● GOAL OF THE EXERCISE
Return all the records, each one exactly as given.
──────── DATASET EXCERPTS ────────
Lemma X14_checked_errors_logged_never_retried_witness :
  (exit_status no_window 0 = Some (-1) /\
   List.length (trace no_window 0) = 7%nat) /\
  (exit_status no_loader 0 = Some (-1) /\
   List.length (trace no_loader 0) = 9%nat) /\
  (List.length (output (trace vertex_rejected 4)) = 2%nat /\
   List.length (filter is_compile (trace vertex_rejected 4)) = 2%nat).
Proof.
  pose proof (X14_checked_errors_logged_never_retried no_window 0)
    as (Hwindow & _ & _).
  pose proof (X14_checked_errors_logged_never_retried no_loader 0)
    as (_ & Hloader & _).
  pose proof (X14_checked_errors_logged_never_retried vertex_rejected 4)
    as (_ & _ & Hvertex).
  destruct (Hwindow eq_refl) as [Hs1 Ht1].
  destruct (Hloader eq_refl eq_refl) as [Hs2 Ht2].
  destruct (Hvertex eq_refl eq_refl) as (_ & Hout & Hcompile & _).
  rewrite Ht1, Ht2, Hout, Hcompile.
  repeat split; try assumption; reflexivity.
Defined.

(** Whatever the environment, the only [glGetShaderiv] of a run, if the run
    gets that far, asks for the compile status of the vertex shader. *)
Lemma only_vertex_shader_queried (E : environment) (fuel : nat) :
  filter is_shader_query (trace E fuel) = [] \/
  filter is_shader_query (trace E fuel) =
    [glGetShaderiv (vertexShader E) GL_COMPILE_STATUS].
Proof.
  by_shape E fuel; [left; reflexivity | left; reflexivity | right | right].
  all: rewrite !filter_app.
  all: rewrite (filter_frames E is_shader_query) by foreign_to_loop.
  all: statuses E; reflexivity.
Qed.

(** C1, at a driver that rejects the fragment shader.  The fragment shader
    (name 2) is compiled, its compile status is [GL_FALSE], and the run
    goes through to [return 0]; the one compile-status query of the run is
    about the vertex shader (name 1), and the only line on standard output
    is the link failure: no query finds the failed compilation and no
    compilation message is printed. *)
Theorem C1_fragment_compile_failure_unreported :
  compile_status fragment_rejected (fragmentShader fragment_rejected)
    = false /\
  In (glCompileShader (fragmentShader fragment_rejected))
     (trace fragment_rejected 4) /\
  exit_status fragment_rejected 4 = Some 0 /\
  filter is_shader_query (trace fragment_rejected 4) =
    [glGetShaderiv 1 GL_COMPILE_STATUS] /\
  output (trace fragment_rejected 4) =
    [PROGRAM_LINKING_FAILED "Fragment info: shader not compiled"].
Proof.
  repeat split; try reflexivity.
  vm_compute. tauto.
Qed.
────────
● OUTPUT BELOW
Lemma X14_checked_errors_logged_never_retried_witness :
  (exit_status no_window 0 = Some (-1) /\
   List.length (trace no_window 0) = 7%nat) /\
  (exit_status no_loader 0 = Some (-1) /\
   List.length (trace no_loader 0) = 9%nat) /\
  (List.length (output (trace vertex_rejected 4)) = 2%nat /\
   List.length (filter is_compile (trace vertex_rejected 4)) = 2%nat).
Proof.
  pose proof (X14_checked_errors_logged_never_retried no_window 0)
    as (Hwindow & _ & _).
  pose proof (X14_checked_errors_logged_never_retried no_loader 0)
    as (_ & Hloader & _).
  pose proof (X14_checked_errors_logged_never_retried vertex_rejected 4)
    as (_ & _ & Hvertex).
  destruct (Hwindow eq_refl) as [Hs1 Ht1].
  destruct (Hloader eq_refl eq_refl) as [Hs2 Ht2].
  destruct (Hvertex eq_refl eq_refl) as (_ & Hout & Hcompile & _).
  rewrite Ht1, Ht2, Hout, Hcompile.
  repeat split; try assumption; reflexivity.
Defined.

(** Whatever the environment, the only [glGetShaderiv] of a run, if the run
    gets that far, asks for the compile status of the vertex shader. *)
Lemma only_vertex_shader_queried (E : environment) (fuel : nat) :
  filter is_shader_query (trace E fuel) = [] \/
  filter is_shader_query (trace E fuel) =
    [glGetShaderiv (vertexShader E) GL_COMPILE_STATUS].
Proof.
  by_shape E fuel; [left; reflexivity | left; reflexivity | right | right].
  all: rewrite !filter_app.
  all: rewrite (filter_frames E is_shader_query) by foreign_to_loop.
  all: statuses E; reflexivity.
Qed.

(** C1, at a driver that rejects the fragment shader.  The fragment shader
    (name 2) is compiled, its compile status is [GL_FALSE], and the run
    goes through to [return 0]; the one compile-status query of the run is
    about the vertex shader (name 1), and the only line on standard output
    is the link failure: no query finds the failed compilation and no
    compilation message is printed. *)
Theorem C1_fragment_compile_failure_unreported :
  compile_status fragment_rejected (fragmentShader fragment_rejected)
    = false /\
  In (glCompileShader (fragmentShader fragment_rejected))
     (trace fragment_rejected 4) /\
  exit_status fragment_rejected 4 = Some 0 /\
  filter is_shader_query (trace fragment_rejected 4) =
    [glGetShaderiv 1 GL_COMPILE_STATUS] /\
  output (trace fragment_rejected 4) =
    [PROGRAM_LINKING_FAILED "Fragment info: shader not compiled"].
Proof.
  repeat split; try reflexivity.
  vm_compute. tauto.
Qed.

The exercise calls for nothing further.